The team aboard RRS Discovery arrived at the PAP-SO on Wednesday night. During the time at PAP-SO there are moorings and instruments to recover that monitor the upper ocean, mid-water and seabed processes. If weather conditions at this time of year allow, replacement moorings will be deployed including a new surface ocean buoy provided by as part of a long-running collaboration with the UK Met Office. This will improve the measurement of atmospheric and surface ocean parameters at PAP and improve reliability of the observatory in the most challenging northeast Atlantic conditions.
PAP-SO is a long-term time-series study site that measures Essential Ocean Variables from the surface ocean to abyssal depths. Over thirty years it has made many important contributions to helping scientists understand the functioning of the largest ecosystem on our planet with infrastructure at the surface, in the water column and at the seabed. This is highlighted by nearly 300 scientific publications written about data collected at PAP. As part of EMSO and the Integrated Carbon Observing System (ICOS), PAP-SO scientists can enhance ocean observation by working with other ocean observatories and observing systems to share expertise.
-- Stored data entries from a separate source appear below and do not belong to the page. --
Lemma leasing_call m r n d p' d' notes :
  db_ok d → 1 <= n → dispatch_call c worker m r (Leasing n) d = Some (p', d', notes) →
  db_ok d' ∧ in_range p' ∧ claims p' <= n + 1 ∧ moved r (Leasing n) d p' d' notes.
Proof.
  intros Hd Hn. cbn [dispatch_call]. pose proof (call_leases m n _ _ d (unkeyed_leases m n) Hd) as H.
  destruct (call _ _ _) as [[[rows carried]|e] d1]; intros ?; simplify_eq.
  - destruct H as (? & Hlen & Ho). simpl in Hlen. unfold len in Hlen. rewrite length_fmap in Hlen. fold (len rows) in Hlen.
    split_and!; [done| | |].
    + unfold after_unkeyed. case_decide; [done|]. destruct carried; simpl; [lia|done].
    + unfold after_unkeyed. case_decide; [done|]. destruct carried; simpl; [lia|].
      rewrite app_nil_r. unfold len in *. rewrite length_fmap. lia.
    + apply newly_leased; [done|by intros i ?%elem_of_nil|]. intros i. apply in_hand_unkeyed.
  - destruct H as (? & Ho). split_and!; [done|done|change (0 <= n + 1); lia|].
    intros i [?|Hi]%Ho; [right; left|left; by apply dropped_here].
    split_and!; [done|by intros ?%elem_of_nil|]. apply unleased_cons; [done|apply unleased_nil].
Qed.

Lemma admitting_call m r rows spare d p' d' notes :
  db_ok d → dispatch_call c worker m r (Admitting rows spare) d = Some (p', d', notes) →
  db_ok d' ∧ in_range p' ∧ claims p' <= Z.max (len rows + spare) 0 ∧ moved r (Admitting rows spare) d p' d' notes.
Proof.
  intros Hd. cbn [dispatch_call]. pose proof (call_leases m spare _ _ d (keyed_leases m spare) Hd) as H.
  destruct (call _ _ _) as [[keyed|e] d1]; intros ?; simplify_eq.
  - destruct H as (? & Hlen & Ho). unfold len in Hlen. rewrite length_fmap in Hlen. fold (len keyed) in Hlen.
    split_and!; [done| | |].
    + unfold after_fetch. by case_decide.
    + unfold after_fetch. case_decide; [change (0 <= Z.max (len rows + spare) 0); lia|]. simpl.
      rewrite app_nil_r. unfold len in *. rewrite length_fmap, length_app. lia.
    + apply newly_leased; [done|..]; intros i Hi; apply in_hand_fetch; rewrite fmap_app; apply elem_of_app; auto.
  - destruct H as (? & Ho). split_and!; [done|done|change (0 <= Z.max (len rows + spare) 0); lia|].
    intros i Hi. destruct (decide (i ∈ (job_id <$> rows) ++ unheard m (λ a, job_id <$> a) (keyed_pass c worker m spare d))) as [Hin|Hn].
    + left. by apply dropped_here.
    + rewrite not_elem_of_app in Hn. destruct Hn as [Hn1 Hn2]. apply Ho in Hi as [?|?]; [|done].
      right. left. split_and!; [done..|]. apply unleased_cons; [done|apply unleased_nil].
Qed.

Lemma prior_steps_store m j d : (prior_steps (solo m) j d).2 = d.
Proof.
  unfold prior_steps. destruct (_ && _); [|done]. unfold call, deliver. simpl. by destruct (link m).
Qed.

Lemma preparing_call m r j todo buf reserved d p' d' notes :
  dispatch_call c worker m r (Preparing (j :: todo) buf reserved) d = Some (p', d', notes) →
  d' = d ∧ notes = [] ∧ in_range p' ∧ claims p' = claims (Preparing (j :: todo) buf reserved) ∧
  ∀ i, i ∈ in_hand (Preparing (j :: todo) buf reserved) → i ∈ in_hand p'.
Proof.
  cbn [dispatch_call]. pose proof (prior_steps_store m j d) as Hd. destruct (prior_steps _ _ _) as [steps d0]. simpl in Hd. subst.
  destruct (Protocol.encode _ _) as [[u|e] buf']; intros ?; simplify_eq; split_and!; try done.
  - cbn [claims in_hand]. rewrite fmap_cons. autorewrite with gylo. lia.
  - intros i. cbn [in_hand]. rewrite fmap_cons. rewrite !elem_of_app, elem_of_cons, list_elem_of_singleton. tauto.
Qed.

Lemma discarding_call m r j e todo buf reserved d p' d' notes :
  db_ok d → dispatch_call c worker m r (Discarding j e todo buf reserved) d = Some (p', d', notes) →
  db_ok d' ∧ in_range p' ∧ claims p' <= claims (Discarding j e todo buf reserved) ∧
  moved r (Discarding j e todo buf reserved) d p' d' notes.
Proof.
  intros Hd. cbn [dispatch_call].
  pose proof (call_settles m _ _ d (discard_settles (at_time m) [job_id j] [describe e]) Hd) as H.
  destruct (call _ _ _) as [[a|err] d1]; destruct H as [? Ho]; intros ?; simplify_eq; split_and!; try done;
    try (simpl; unfold len; simpl; lia).
  - intros i [? Hn]%Ho. right. left. split_and!; [done| |apply unleased_nil]. simpl. rewrite elem_of_cons. intros [->|?]; [|done].
    destruct (Hn eq_refl). left.
  - intros i [? _]%Ho. destruct (decide (i = job_id j)) as [->|Hne]; [left; apply dropped_here; left|].
    right. left. split_and!; [done| |apply unleased_cons; [done|apply unleased_nil]]. simpl. rewrite elem_of_cons. by intros [?|?].
Qed.

Lemma dispatch_call_moved m r p d p' d' notes :
  db_ok d → in_range p → dispatch_call c worker m r p d = Some (p', d', notes) →
  db_ok d' ∧ in_range p' ∧ claims p' <= Z.max (claims p) 0 ∧ moved r p d p' d' notes.
Proof.
  intros Hd Hp E. destruct p as [|n|n|rows spare|[|j todo] buf reserved|j e todo buf reserved|buf|o]; try done.
  - simpl in Hp. destruct (leasing_call _ _ _ _ _ _ _ Hd Hp E) as (? & ? & ? & ?). split_and!; try done. simpl. lia.
  - simpl in E, Hp. assert (d' = d ∧ notes = [] ∧ in_range p' ∧ claims p' <= n + 1) as (-> & -> & ? & ?).
    { unfold call, deliver in E. simpl in E. destruct (link m); [destruct (KEYED_WAITING _ _ _)|..];
        simplify_eq; split_and!; try done; simpl; change (len []) with 0; lia. }
    split_and!; try done; [simpl; lia|]. intros i ?. right. left. split_and!; [done|by intros ?%elem_of_nil|apply unleased_nil].
  - by apply (admitting_call m r).
  - apply preparing_call in E as (-> & -> & ? & -> & Hh). split_and!; try done; try lia.
    intros i ?. right. left. auto using unleased_nil.
  - destruct (discarding_call _ _ _ _ _ _ _ _ _ _ _ Hd E) as (? & ? & ? & ?). split_and!; done || lia.
Qed.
Working together, these different observatories are measuring extensive parameters throughout the water column to the seabed, from a broad range of scientific disciplines including meteorology, physical oceanography, biogeochemistry, ecology and geo-hazards. This enables us to learn quickly from each other’s experience in the engineering needed to manage, maintain and develop the future of these important observatory infrastructures so that we can produce science of global importance. This in an important step toward increasing the global ocean observations required to meet some of our biggest challenges.